• _Task details_
Nothing but the lines from the top of the following entries through the line with "SATISFIED → d ∈ ob_dependency_ids o →" should be printed, exactly as they are.

• _Data shown_
Content starts

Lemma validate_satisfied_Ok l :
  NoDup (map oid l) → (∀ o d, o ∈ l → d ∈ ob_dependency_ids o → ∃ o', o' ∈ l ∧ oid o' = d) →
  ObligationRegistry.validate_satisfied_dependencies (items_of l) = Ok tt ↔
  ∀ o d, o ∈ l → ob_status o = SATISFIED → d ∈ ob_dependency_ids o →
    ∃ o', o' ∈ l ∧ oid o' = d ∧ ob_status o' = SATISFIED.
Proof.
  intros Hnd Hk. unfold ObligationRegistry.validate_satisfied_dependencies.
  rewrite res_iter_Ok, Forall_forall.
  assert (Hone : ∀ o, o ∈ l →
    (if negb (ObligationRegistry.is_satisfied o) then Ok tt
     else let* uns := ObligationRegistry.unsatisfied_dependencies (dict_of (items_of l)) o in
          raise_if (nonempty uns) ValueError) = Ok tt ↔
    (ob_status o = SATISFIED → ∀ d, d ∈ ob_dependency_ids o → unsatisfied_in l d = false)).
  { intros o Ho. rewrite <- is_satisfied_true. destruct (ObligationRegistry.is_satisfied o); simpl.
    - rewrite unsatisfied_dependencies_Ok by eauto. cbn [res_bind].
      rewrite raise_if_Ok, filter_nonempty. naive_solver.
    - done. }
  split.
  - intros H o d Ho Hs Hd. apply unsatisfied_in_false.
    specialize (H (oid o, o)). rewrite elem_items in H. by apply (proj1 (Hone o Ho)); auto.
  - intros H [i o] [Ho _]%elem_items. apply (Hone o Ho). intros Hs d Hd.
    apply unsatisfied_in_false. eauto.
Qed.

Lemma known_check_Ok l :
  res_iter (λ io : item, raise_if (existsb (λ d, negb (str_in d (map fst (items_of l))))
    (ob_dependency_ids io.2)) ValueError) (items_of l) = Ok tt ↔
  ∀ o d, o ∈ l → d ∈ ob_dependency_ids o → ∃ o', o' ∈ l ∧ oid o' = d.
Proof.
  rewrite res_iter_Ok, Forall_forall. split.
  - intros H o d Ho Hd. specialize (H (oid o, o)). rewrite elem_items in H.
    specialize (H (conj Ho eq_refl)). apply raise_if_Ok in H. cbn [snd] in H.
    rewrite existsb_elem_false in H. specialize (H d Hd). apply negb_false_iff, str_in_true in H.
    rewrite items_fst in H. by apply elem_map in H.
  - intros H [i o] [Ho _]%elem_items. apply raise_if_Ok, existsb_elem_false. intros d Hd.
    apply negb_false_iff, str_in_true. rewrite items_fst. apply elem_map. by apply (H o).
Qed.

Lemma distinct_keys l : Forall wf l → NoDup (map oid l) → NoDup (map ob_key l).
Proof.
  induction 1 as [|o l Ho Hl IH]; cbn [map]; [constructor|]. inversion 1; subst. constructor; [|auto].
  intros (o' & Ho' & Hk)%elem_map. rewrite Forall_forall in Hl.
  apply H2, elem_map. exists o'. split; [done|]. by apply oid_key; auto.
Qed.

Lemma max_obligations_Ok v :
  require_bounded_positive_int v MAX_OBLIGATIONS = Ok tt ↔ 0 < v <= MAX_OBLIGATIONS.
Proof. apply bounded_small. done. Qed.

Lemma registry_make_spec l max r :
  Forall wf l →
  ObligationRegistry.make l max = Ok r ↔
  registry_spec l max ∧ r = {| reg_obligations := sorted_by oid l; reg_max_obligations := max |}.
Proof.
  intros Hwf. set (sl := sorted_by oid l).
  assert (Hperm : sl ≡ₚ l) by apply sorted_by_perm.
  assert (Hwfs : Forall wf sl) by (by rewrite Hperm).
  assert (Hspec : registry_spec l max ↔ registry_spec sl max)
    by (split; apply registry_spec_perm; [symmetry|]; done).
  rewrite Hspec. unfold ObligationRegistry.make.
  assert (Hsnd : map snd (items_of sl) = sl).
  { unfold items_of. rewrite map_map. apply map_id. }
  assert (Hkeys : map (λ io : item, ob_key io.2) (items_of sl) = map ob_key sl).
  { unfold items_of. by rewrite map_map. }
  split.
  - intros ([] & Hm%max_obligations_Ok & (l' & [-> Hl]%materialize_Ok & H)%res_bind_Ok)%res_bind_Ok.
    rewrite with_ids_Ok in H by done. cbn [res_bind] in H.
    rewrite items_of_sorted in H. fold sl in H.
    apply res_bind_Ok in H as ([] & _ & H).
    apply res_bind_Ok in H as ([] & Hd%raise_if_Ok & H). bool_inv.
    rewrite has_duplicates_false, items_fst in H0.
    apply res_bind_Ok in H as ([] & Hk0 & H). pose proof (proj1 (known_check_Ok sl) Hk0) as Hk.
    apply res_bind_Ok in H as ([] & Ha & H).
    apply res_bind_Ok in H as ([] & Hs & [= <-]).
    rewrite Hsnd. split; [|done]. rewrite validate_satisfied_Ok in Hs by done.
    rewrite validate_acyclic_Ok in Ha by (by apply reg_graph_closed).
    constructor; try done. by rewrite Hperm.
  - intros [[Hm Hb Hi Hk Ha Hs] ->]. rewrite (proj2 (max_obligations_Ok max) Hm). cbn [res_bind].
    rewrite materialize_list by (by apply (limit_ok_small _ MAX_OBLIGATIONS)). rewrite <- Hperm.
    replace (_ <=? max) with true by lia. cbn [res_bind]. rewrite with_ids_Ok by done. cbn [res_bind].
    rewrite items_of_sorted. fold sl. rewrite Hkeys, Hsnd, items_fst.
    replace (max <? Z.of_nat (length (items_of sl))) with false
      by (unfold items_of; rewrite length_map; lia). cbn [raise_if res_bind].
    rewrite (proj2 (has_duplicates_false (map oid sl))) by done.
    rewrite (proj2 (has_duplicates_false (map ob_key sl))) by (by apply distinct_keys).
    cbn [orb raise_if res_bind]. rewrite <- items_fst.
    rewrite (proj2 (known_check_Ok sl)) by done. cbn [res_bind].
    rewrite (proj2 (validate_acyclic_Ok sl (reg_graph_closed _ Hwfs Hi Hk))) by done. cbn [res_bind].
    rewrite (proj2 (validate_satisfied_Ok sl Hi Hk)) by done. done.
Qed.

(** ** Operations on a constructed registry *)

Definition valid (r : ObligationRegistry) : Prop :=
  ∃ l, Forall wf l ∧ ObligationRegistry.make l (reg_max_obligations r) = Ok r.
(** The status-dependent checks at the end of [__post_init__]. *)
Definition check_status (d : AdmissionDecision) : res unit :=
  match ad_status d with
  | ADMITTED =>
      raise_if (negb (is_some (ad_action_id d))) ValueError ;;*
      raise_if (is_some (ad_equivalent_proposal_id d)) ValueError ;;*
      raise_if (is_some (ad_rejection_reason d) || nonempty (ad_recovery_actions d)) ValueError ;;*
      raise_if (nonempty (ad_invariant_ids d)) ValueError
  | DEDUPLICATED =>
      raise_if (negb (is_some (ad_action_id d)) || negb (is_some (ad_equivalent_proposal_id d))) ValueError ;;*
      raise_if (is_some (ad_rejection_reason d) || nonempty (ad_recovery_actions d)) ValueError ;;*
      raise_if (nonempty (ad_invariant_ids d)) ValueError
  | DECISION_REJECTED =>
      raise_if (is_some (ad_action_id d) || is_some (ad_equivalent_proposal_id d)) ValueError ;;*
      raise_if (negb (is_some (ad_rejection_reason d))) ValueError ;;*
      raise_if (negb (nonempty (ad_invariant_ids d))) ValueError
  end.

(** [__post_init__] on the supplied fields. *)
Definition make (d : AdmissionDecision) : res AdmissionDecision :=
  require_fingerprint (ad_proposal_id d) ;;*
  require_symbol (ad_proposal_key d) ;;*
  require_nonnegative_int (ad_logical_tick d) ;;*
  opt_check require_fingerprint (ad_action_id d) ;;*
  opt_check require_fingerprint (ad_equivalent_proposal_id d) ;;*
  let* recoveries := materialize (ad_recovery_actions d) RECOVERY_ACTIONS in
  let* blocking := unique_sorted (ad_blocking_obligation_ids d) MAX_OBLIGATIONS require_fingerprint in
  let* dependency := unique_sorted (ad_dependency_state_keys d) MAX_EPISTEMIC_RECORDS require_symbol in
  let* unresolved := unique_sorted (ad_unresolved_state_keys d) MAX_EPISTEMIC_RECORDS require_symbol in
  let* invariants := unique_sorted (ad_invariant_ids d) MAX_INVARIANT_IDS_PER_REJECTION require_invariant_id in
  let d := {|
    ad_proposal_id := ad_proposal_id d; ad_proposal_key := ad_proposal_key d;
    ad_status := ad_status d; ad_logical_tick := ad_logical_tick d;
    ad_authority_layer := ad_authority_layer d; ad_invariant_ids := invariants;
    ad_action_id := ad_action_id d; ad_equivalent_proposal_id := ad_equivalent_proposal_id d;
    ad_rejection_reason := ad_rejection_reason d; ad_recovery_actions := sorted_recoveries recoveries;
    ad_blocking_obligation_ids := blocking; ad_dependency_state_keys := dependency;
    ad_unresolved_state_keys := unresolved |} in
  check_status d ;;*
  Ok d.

Content ends

• _Written response_
Lemma validate_satisfied_Ok l :
  NoDup (map oid l) → (∀ o d, o ∈ l → d ∈ ob_dependency_ids o → ∃ o', o' ∈ l ∧ oid o' = d) →
  ObligationRegistry.validate_satisfied_dependencies (items_of l) = Ok tt ↔
  ∀ o d, o ∈ l → ob_status o = SATISFIED → d ∈ ob_dependency_ids o →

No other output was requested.